§ Activity:
Having found the line containing "assert (Z.of_nat (length" in the data below, reproduce that line and each one after it to the end, exactly, and include nothing else.

§ Extracted information:
(** C18: a picture written is the picture read. For any picture of a width, a
    height and three bytes a pixel that fits one chunk, the encoder leaves a file
    and does not run off the pixels; a reader of the format, which checks the
    signature, the header, both checksums by their definitions, the inverted
    lengths of the blocks and the filter of each row, finds nothing wrong with it
    and reads back that width, that height and those pixels, and the end of the
    file where the file ends. *)
Theorem png_round_trip (width height : Z) (rgb : Bytes)
  (Hw : is_u32 width) (Hh : is_u32 height) (Hrgb : is_bytes rgb)
  (Hlen : Z.of_nat (length rgb) = width * height * 3) (Hsize : height * (width * 3 + 1) <= 4294639600) :
  exists file, encode_rgb width height rgb = Some file /\ read_png file = Some (width, height, rgb).
Proof.
  pose proof Hw as Hw'. pose proof Hh as Hh'. unfold is_u32, u32_max in Hw', Hh'.
  destruct (rows_read (Z.to_nat (width * 3)) rgb (Z.to_nat height) 0) as (raw & Hraw & Hrl & Hrb & Hrr); [nia|].
  destruct (zlib_read raw (Hrb Hrgb)) as (idat & Hz & Hib & Hzr & Hzl).
  assert (Z.of_nat (length raw) = height * (width * 3 + 1)) as Hrz by nia.
  unfold encode_rgb, filtered_scanlines. rewrite Hraw. cbn [mbind option_bind]. rewrite Hz. cbn [mbind option_bind].
  eexists. split; [reflexivity|]. apply (read_file _ _ _ _ _ idat raw); [done|done| | |exact read_end|done|exact Hrr].
  - intros rest. apply read_write_chunk; [by repeat constructor| |done|by rewrite !length_app, !to_be4_length].
    unfold is_bytes. rewrite !Forall_app. split_and!; [apply to_be4_bytes; apply Hw|apply to_be4_bytes; apply Hh|by repeat constructor].
  - intros rest. apply read_write_chunk; [by repeat constructor|done|done|unfold is_u32, u32_max; lia].
Qed.

Lemma png_round_trip_witness :
  exists file, encode_rgb 2 1 [255; 0; 0; 1; 2; 3] = Some file /\ read_png file = Some (2, 1, [255; 0; 0; 1; 2; 3]).
Proof. apply (png_round_trip 2 1 [255; 0; 0; 1; 2; 3]); [done|done|by repeat constructor|reflexivity|done]. Defined.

§ Final answer:
  assert (Z.of_nat (length raw) = height * (width * 3 + 1)) as Hrz by nia.
  unfold encode_rgb, filtered_scanlines. rewrite Hraw. cbn [mbind option_bind]. rewrite Hz. cbn [mbind option_bind].
  eexists. split; [reflexivity|]. apply (read_file _ _ _ _ _ idat raw); [done|done| | |exact read_end|done|exact Hrr].
  - intros rest. apply read_write_chunk; [by repeat constructor| |done|by rewrite !length_app, !to_be4_length].
    unfold is_bytes. rewrite !Forall_app. split_and!; [apply to_be4_bytes; apply Hw|apply to_be4_bytes; apply Hh|by repeat constructor].
  - intros rest. apply read_write_chunk; [by repeat constructor|done|done|unfold is_u32, u32_max; lia].
Qed.

Lemma png_round_trip_witness :
  exists file, encode_rgb 2 1 [255; 0; 0; 1; 2; 3] = Some file /\ read_png file = Some (2, 1, [255; 0; 0; 1; 2; 3]).
Proof. apply (png_round_trip 2 1 [255; 0; 0; 1; 2; 3]); [done|done|by repeat constructor|reflexivity|done]. Defined.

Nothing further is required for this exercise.